Continuing to wade upstream, all the usual places produced fish, though catching was not the machine-gun style we sometimes experience—rather, just moderate and steady. The right descending bank near Ace in the Hole had filled in considerably, and the deep run was pretty narrow, but did produce a few fish. The run below Otter Creek near where the old sycamore tree hung over the bank fished better than the last few years, producing several fish; this brown completed a grand slam.
I waded upstream past Otter Creek to a point about half way between Otter Creek and where McClellan’s Dock use to be, as I had caught lots of fish on the left descending bank there last fall on the scud. It produced several fish, but not near the numbers previously caught.
Fishing my way back downstream, I caught several fish near the sycamore tree across the channel and slightly upstream of Otter Creek. More fish were caught as I waded downstream, including this football-shaped brown.
I fished the right descending run at Ace in the Hole, but this time from the left descending side, and had better success than in the last couple of years.
While fishing in this location, I heard the 12:00 o’clock noon Norfork siren. The small riffle and run on the left descending side of the plunge pool held several fish with 3 being caught, including a nice cutthroat. It was here that my day turned from real good to great, even glorious, as I noticed caddis hatching, and fish rising to take the adult insects.
The first riffle upstream of the island below McClellan’s had changed considerably, with most flows discharging from the right side, but the tiny riffle on the left did hold fish. I began there using Wayne’s Fly, but quickly changed to a caddis and was rewarded with a fish practically every cast—it was one of those rare days you never forget! Most of the fish were small, but I did catch a couple in the 15-inch category. I was almost giddy watching the small trout jump out of the water after the caddis fly.
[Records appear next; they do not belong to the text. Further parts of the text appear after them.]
(* ===== verification/Protect.v ===== *)
(** The system calls of protect.c and time.c. *)

From S2P Require Import Prelude Machine State Monad Utility Inode FileMap Permission Path.

Definition R_OK : Z := 4.
Definition W_OK : Z := 2.
Definition X_OK : Z := 1.
Definition F_OK : Z := 0.

Section protect.
Context {cfg : Config} {krn : Kernel}.

(** Fetching a name and opening it, the first steps of most calls: an error
    is in [err_code]. *)
Definition open_name (path len : Z) (flag : name_format) : M (option nat) :=
  r ← fetch_name path len flag;
  if negb (r =? OK) then mret None
  else p ← rg user_path; eat_path p.

Definition do_chmod : M Z :=
  m ← rg m_in;
  o ← open_name (in_name m) (in_name_length m) M3;
  match o with
  | None => rg err_code
  | Some rip =>
      p ← rg fp; f ← rd (λ f, f) p; su ← rg super_user;
      uid ← rd i_uid rip;
      r ← (if negb (uid =? fp_effuid f) && negb su then mret EPERM else read_only rip);
      if negb (r =? OK) then put_inode (Some rip);; mret r
      else
        wr rip (λ r, r <| i_mode ::= λ x, Z.lor (Z.ldiff x ALL_MODES) (Z.land (in_mode m) ALL_MODES) |>);;
        gid ← rd i_gid rip;
        when (negb su && negb (gid =? fp_effgid f))
          (wr rip (λ r, r <| i_mode ::= λ x, Z.ldiff x I_SET_GID_BIT |>));;
        wr rip (λ r, r <| i_update ::= Z.lor CTIME |> <| i_dirt := DIRTY |>);;
        put_inode (Some rip);;
        mret OK
  end.

Definition do_chown : M Z :=
  m ← rg m_in;
  o ← open_name (in_name1 m) (in_name1_length m) M1;
  match o with
  | None => rg err_code
  | Some rip =>
      r ← read_only rip;
      p ← rg fp; f ← rd (λ f, f) p; su ← rg super_user;
      uid ← rd i_uid rip;
      r ← (if negb (r =? OK) then mret r
           else if su : bool then
             wr rip (λ r, r <| i_uid := i16 (in_owner m) |>);; mret OK
           else
             mret (if negb (uid =? fp_effuid f) || negb (uid =? in_owner m)
                      || negb (fp_effgid f =? in_group m) then EPERM else OK));
      when (r =? OK)
        (wr rip (λ r, r <| i_gid := i8 (in_group m) |>
           <| i_mode ::= λ x, Z.ldiff x (Z.lor I_SET_UID_BIT I_SET_GID_BIT) |>
           <| i_update ::= Z.lor CTIME |> <| i_dirt := DIRTY |>));;
      put_inode (Some rip);;
      mret r
  end.

Definition do_umask : M Z :=
  m ← rg m_in; p ← rg fp;
  old ← rd fp_umask p;
  wr p (λ f, f <| fp_umask := u16 (Z.lnot (Z.land (in_co_mode m) RWX_MODES)) |>);;
  mret (u16 (Z.lnot old)).

Definition do_access : M Z :=
  m ← rg m_in;
  if negb (Z.ldiff (in_mode m) (Z.lor R_OK (Z.lor W_OK X_OK)) =? 0)
       && negb (in_mode m =? F_OK) then mret EINVAL
  else
    o ← open_name (in_name m) (in_name_length m) M3;
    match o with
    | None => rg err_code
    | Some rip =>
        r ← forbidden rip (u16 (in_mode m));
        put_inode (Some rip);;
        mret r
    end.

(** time.c *)
Definition do_utime : M Z :=
  m ← rg m_in;
  let len := if in_utime_length m =? 0 then in_utime_strlen m else in_utime_length m in
  o ← open_name (in_utime_file m) len M1;
  match o with
  | None => rg err_code
  | Some rip =>
      p ← rg fp; euid ← rd fp_effuid p; su ← rg super_user;
      uid ← rd i_uid rip;
      let r := if negb (uid =? euid) && negb su then EPERM else OK in
      r ← (if (in_utime_length m =? 0) && negb (r =? OK) then forbidden rip W_BIT else mret r);
      ro ← read_only rip;
      let r := if negb (ro =? OK) then EROFS else r in
      when (r =? OK) (
        (if in_utime_length m =? 0 then
           t ← clock_time;
           wr rip (λ r, r <| i_atime := t |> <| i_mtime := t |>)
         else
           wr rip (λ r, r <| i_atime := in_utime_actime m |>
                          <| i_mtime := in_utime_modtime m |>));;
        wr rip (λ r, r <| i_update := CTIME |> <| i_dirt := DIRTY |>));;
      put_inode (Some rip);;
      mret r
  end.

Definition do_stime : M Z :=
  m ← rg m_in;
  wg (λ g, g <| boottime := in_pm_stime m |>);;
  mret OK.
End protect.
(* ===== verification/Stadir.v ===== *)
(** stadir.c: changing directories and the status of files. *)

From S2P Require Import Prelude Machine State Monad Utility Inode FileMap Permission Path Protect Filedes.

(** [&fp->fp_workdir] and [&fp->fp_rootdir] *)
Inductive dir_ptr := Workdir | Rootdir.

(** sys/stat.h: [struct stat], the padding included. *)
Definition stat_widths : list nat := [2; 2; 4; 2; 2; 2; 2; 2; 2; 4; 4; 4; 4]%nat.
Definition STAT_SIZE : nat := 36.

Section stadir.
Context {cfg : Config} {krn : Kernel}.

Definition get_dir (iip : dir_ptr) (p : nat) : M (option nat) :=
  match iip with Workdir => rd fp_workdir p | Rootdir => rd fp_rootdir p end.
Definition set_dir (iip : dir_ptr) (p : nat) (rip : option nat) : M unit :=
  match iip with
  | Workdir => wr p (λ r, r <| fp_workdir := rip |>)
  | Rootdir => wr p (λ r, r <| fp_rootdir := rip |>)
  end.

Definition change_into (iip : dir_ptr) (rip : nat) : M Z :=
  mode ← rd i_mode rip;
  r ← (if negb (Z.land mode I_TYPE =? I_DIRECTORY) then mret ENOTDIR
       else forbidden rip X_BIT);
  if negb (r =? OK) then put_inode (Some rip);; mret r
  else
    p ← rg fp;
    old ← get_dir iip p;
    put_inode old;;
    set_dir iip p (Some rip);;
    mret OK.

Definition change (iip : dir_ptr) (name_ptr len : Z) : M Z :=
  o ← open_name name_ptr len M3;
  match o with
  | None => rg err_code
  | Some rip => change_into iip rip
  end.

Definition do_fchdir : M Z :=
  m ← rg m_in;
  f ← get_filp (in_fd m);
  match f with
  | None => rg err_code
  | Some f => ino ← rd filp_ino f; rip ← deref ino; change_into Workdir rip
  end.

(** [put_inode(fp->x); dup_inode(fp->x = rfp->x)] *)
Definition inherit_dir (iip : dir_ptr) (p rfp : nat) : M unit :=
  old ← get_dir iip p;
  put_inode old;;
  new ← get_dir iip rfp;
  set_dir iip p new;;
  ip ← deref new;
  dup_inode ip.

Definition do_chdir : M Z :=
  m ← rg m_in; w ← rg who; p ← rg fp;
  if w =? PM_PROC_NR then
    rfp ← Process.index (in_slot1 m);
    inherit_dir Rootdir p rfp;;
    inherit_dir Workdir p rfp;;
    uid ← rd fp_effuid rfp; gid ← rd fp_effgid rfp; umask ← rd fp_umask rfp;
    wr p (λ f, f <| fp_realuid := uid |> <| fp_effuid := uid |>
      <| fp_realgid := gid |> <| fp_effgid := gid |> <| fp_umask := umask |>);;
    mret OK
  else change Workdir (in_name m) (in_name_length m).

Definition do_chroot : M Z :=
  su ← rg super_user; m ← rg m_in;
  if negb su then mret EPERM
  else change Rootdir (in_name m) (in_name_length m).

(** The [struct stat] of [r]; [pos] is the position of a pipe open for reading. *)
Definition stat_fields (r : inode) (pos : option Z) : list Z :=
  let mo := Z.land (i_mode r) I_TYPE in
  let s := (mo =? I_CHAR_SPECIAL) || (mo =? I_BLOCK_SPECIAL) in
  let mode := if i_pipe r then Z.ldiff (i_mode r) I_REGULAR else i_mode r in
  let size := match pos with
              | Some pos => if i_pipe r then u32 (i_size r - pos) else i_size r
              | None => i_size r
              end in
  [i_dev r; 0; i_num r; mode; i_nlinks r; i_uid r; i_gid r;
   (if s then default 0 (i_zone r !! 0%nat) else NO_DEV); 0; size;
   i_atime r; i_mtime r; i_ctime r].

Definition stat_inode (rip : nat) (fil_ptr : option nat) (user_addr : Z) : M Z :=
  upd ← rd i_update rip;
  when (truth upd) (update_times rip);;
  pos ← match fil_ptr with
        | None => mret None
        | Some f =>
            mode ← rd filp_mode f; pos ← rd filp_pos f;
            mret (if has mode R_BIT then Some pos else None)
        end;
  r ← rd (λ r, r) rip;
  w ← rg who;
  bs ← deref (store_fields stat_widths 0 (stat_fields r pos) (replicate STAT_SIZE 0));
  kcall (k_vircopy_to w SEG_D user_addr bs).

Definition do_stat : M Z :=
  m ← rg m_in;
  o ← open_name (in_name1 m) (in_name1_length m) M1;
  match o with
  | None => rg err_code
  | Some rip =>
      r ← stat_inode rip None (in_name2 m);
      put_inode (Some rip);;
      mret r
  end.

Definition do_fstat : M Z :=
  m ← rg m_in;
  f ← get_filp (in_fd m);
  match f with
  | None => rg err_code
  | Some f =>
      ino ← rd filp_ino f; rip ← deref ino;
      stat_inode rip (Some f) (in_buffer m)
  end.

Definition do_fstatfs : M Z :=
  m ← rg m_in; w ← rg who;
  f ← get_filp (in_fd m);
  match f with
  | None => rg err_code
  | Some f =>
      ino ← rd filp_ino f; rip ← deref ino;
      bsize ← sp_of s_block_size rip;
      kcall (k_vircopy_to w SEG_D (in_buffer m) (Z_to_little_endian 4 8 bsize))
  end.
End stadir.
(* ===== verification/Mount.v ===== *)
(** mount.c: mounting and unmounting file systems. *)

From S2P Require Import Prelude Machine State Monad Utility Cache Bitmap Inode FileMap Path Protect DeviceOpen Sync.

Section mount.
Context {cfg : Config} {krn : Kernel}.

Definition name_to_dev (path : list Z) : M Z :=
  rip ← eat_path path;
  match rip with
  | None => mret NO_DEV
  | Some rip =>
      mode ← rd i_mode rip;
      if negb (Z.land mode I_TYPE =? I_BLOCK_SPECIAL) then
        set_err ENOTBLK;; put_inode (Some rip);; mret NO_DEV
      else
        z ← rd_zone rip 0;
        put_inode (Some rip);;
        mret (i16 z)
  end.

(** [found], and the last free slot. *)
Definition scan_supers (dev : Z) (l : list super_block) : bool * option nat :=
  (existsb (λ x, s_dev x =? dev) l,
   last (filter (λ i, s_dev <$> l !! i = Some NO_DEV) (seq 0 (length l)))).

(** [dev_close(dev); sp->s_dev = NO_DEV] *)
Definition fail_mount (sp : nat) (dev : Z) : M unit :=
  dev_close dev;;
  wr sp (λ x, x <| s_dev := NO_DEV |>).

(** The checks on the inode mounted on, and the root of the file system. *)
Definition mount_root (rip : nat) (dev : Z) : M (Z * option nat) :=
  i ← rd (λ i, i) rip;
  let bits := Z.land (i_mode i) I_TYPE in
  let r := if 1 <? i_count i then EBUSY else OK in
  let r := if (bits =? I_BLOCK_SPECIAL) || (bits =? I_CHAR_SPECIAL) then ENOTDIR else r in
  if negb (r =? OK) then mret (r, None)
  else
    root_ip ← get_inode dev ROOT_INODE;
    match root_ip with
    | None => e ← rg err_code; mret (e, None)
    | Some root =>
        root_mode ← rd i_mode root;
        mode ← rd i_mode rip;
        let mdir := Z.land mode I_TYPE =? I_DIRECTORY in
        let rdir := Z.land root_mode I_TYPE =? I_DIRECTORY in
        mret (if root_mode =? 0 then EINVAL else if negb mdir && rdir then EISDIR else OK,
              Some root)
    end.

Definition do_mount : M Z :=
  su ← rg super_user; m ← rg m_in; w ← rg who;
  if negb su then mret EPERM
  else
    r ← fetch_name (in_name1 m) (in_name1_length m) M1;
    if negb (r =? OK) then rg err_code
    else
      path ← rg user_path;
      dev ← name_to_dev path;
      if dev =? NO_DEV then rg err_code
      else
        l ← gets (λ s, supers (tabs s));
        match scan_supers dev l with
        | (true, _) => mret EBUSY
        | (false, None) => mret ENFILE
        | (false, Some sp) =>
            r ← dev_open dev w (if truth (in_rd_only m) then R_BIT else Z.lor R_BIT W_BIT);
            if negb (r =? OK) then mret EINVAL
            else
              _ ← do_sync;
              invalidate dev;;
              wr sp (λ x, x <| s_dev := dev |>);;
              r ← read_super sp;
              if negb (r =? OK) then fail_mount sp dev;; mret r
              else
                rip ← open_name (in_name2 m) (in_name2_length m) M1;
                match rip with
                | None => fail_mount sp dev;; rg err_code
                | Some rip =>
                    rr ← mount_root rip dev;
                    let '(r, root_ip) := rr in
                    if negb (r =? OK) then
                      put_inode (Some rip);; put_inode root_ip;;
                      _ ← do_sync;
                      invalidate dev;;
                      fail_mount sp dev;;
                      mret r
                    else
                      wr rip (λ i, i <| i_mount := true |>);;
                      wr sp (λ x, x <| s_imount := Some rip |> <| s_isup := root_ip |>
                                    <| s_rd_only := in_rd_only m |>);;
                      mret OK
                end
        end.

(** The uses of the inodes of [dev]. *)
Definition inode_uses (dev : Z) (l : list inode) : Z :=
  foldr (λ r n, if (0 <? i_count r) && (i_dev r =? dev) then i_count r + n else n) 0
    (take NR_INODES l).

Definition unmount (dev : Z) : M Z :=
  inos ← gets (λ s, inodes (tabs s));
  if 1 <? inode_uses dev inos then mret EBUSY
  else
    l ← gets (λ s, supers (tabs s));
    _ ← do_sync;
    invalidate dev;;
    match list_find (λ x, s_dev x = dev) l with
    | None => mret EINVAL
    | Some (sp, _) =>
        dev_close dev;;
        imount ← rd s_imount sp;
        rip ← deref imount;
        wr rip (λ r, r <| i_mount := false |>);;
        put_inode (Some rip);;
        isup ← rd s_isup sp;
        put_inode isup;;
        wr sp (λ x, x <| s_imount := None |> <| s_dev := NO_DEV |>);;
        mret OK
    end.

Definition do_umount : M Z :=
  su ← rg super_user; m ← rg m_in;
  if negb su then mret EPERM
  else
    r ← fetch_name (in_name m) (in_name_length m) M3;
    if negb (r =? OK) then rg err_code
    else
      path ← rg user_path;
      dev ← name_to_dev path;
      if dev =? NO_DEV then rg err_code else unmount dev.
End mount.
(* ===== verification/ProcessSpec.v ===== *)
(** Suspended callers: what [suspend] keeps of a call, when [revive] lets it go
    on, and how [get_work] restarts it.  pipe.c: who is released from a pipe, and how much
    may be written to it. *)

From S2P Require Import Prelude Machine State Monad Process Device SuperTable Cache Inode FileMap Filedes SelectTable Pipe Main.

Definition revived (p : fproc) : Prop := fp_revived p = true.
#[global] Instance revived_dec p : Decision (revived p).
Proof. unfold revived. apply _. Defined.

Section spec.
Context {cfg : Config} {krn : Kernel}.
Implicit Types (s : st) (p : fproc).

(** [reviving] counts the processes to be revived, and these are suspended. *)
Record reviving_ok (s : st) : Prop := {
  ro_length : length (fprocs (tabs s)) = NR_PROCS;
  ro_count : reviving (glo s) = count revived (fprocs (tabs s));
  ro_susp i p : fprocs (tabs s) !! i = Some p → revived p → fp_suspended p = true
}.

(** The state with the slot [i] of the process table changed. *)
Definition with_proc (i : nat) (p : fproc) (s : st) : st := with_table (<[i := p]> (fprocs (tabs s))) s.

Lemma reviving_ok_with s s' i p p' :
  reviving_ok s → fprocs (tabs s) !! i = Some p → fprocs (tabs s') = <[i := p']> (fprocs (tabs s)) →
  reviving (glo s') = reviving (glo s) - count_if revived p + count_if revived p' →
  (revived p' → fp_suspended p' = true) → reviving_ok s'.
Proof.
  intros [Hlen Hc Hs] Hp E Er Hp'. split; rewrite E.
  - by rewrite length_insert.
  - by rewrite (count_insert revived _ _ p), Er, Hc.
  - intros j q Hj. apply list_lookup_insert_Some in Hj as [(_ & <- & _)|[_ Hj]]; [done|by eapply Hs].
Qed.

(** The reply [revive] sends: the descriptor of an open, the result of a select
    or of a device. *)
Definition revive_result (p : fproc) (returned : Z) : Z :=
  if - fp_task p =? XPOPEN then Z.shiftr (fp_fd p) 8 else returned.

(** The process after [revive]. *)
Definition waits_again (p : fproc) : bool := (- fp_task p =? XPIPE) || (- fp_task p =? XLOCK).
Definition woken (p : fproc) (returned : Z) : fproc :=
  if negb (fp_suspended p) || fp_revived p then p
  else if waits_again p then p <| fp_revived := true |>
  else if (- fp_task p =? XPOPEN) || (- fp_task p =? XSELECT) then p <| fp_suspended := false |>
  else p <| fp_suspended := false |> <| fp_nbytes := returned |>.
(** It is answered now, and not when it runs again. *)
Definition answered (p : fproc) : bool := fp_suspended p && negb (fp_revived p) && negb (waits_again p).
By this time—I had already caught about 5 dozen fish—I knew Kay would be anxious as to why I was not home, so I began walking out, and just before reaching the access noticed a lone fisher rushing upstream—my good friend, Ed. When he found out about the caddis, he was elated. He fished Mill Dam Eddy, with only minor success; we waded upstream, but didn’t have any success along the island. Another fisher was fishing the riffle above the island, and Ed fished his way upstream on the left descending side, with no fish. Finally, at the riffle, he tied on a caddis and was rewarded with several fish. By this time, two other fishers had joined the solitary fisher at the riffle, and were catching quite a few fish, but were using a heavily weighted fly under a strike indicator. They had no clue about the caddis hatch and rising fish. As they left, we moved over to that larger riffle, and while standing there, I tripped and slid over a rounded, moss-covered stone and fell in—getting water in my waders—not a graceful move, and while standing relatively still no less! Ed took pity and said he was ready to go, so we waded downstream and back to the car. As chance would have it—actually a God incident—I had thought about Ed while fishing the caddis hatch. It was sure good to fish with him again, particularly to rising fish!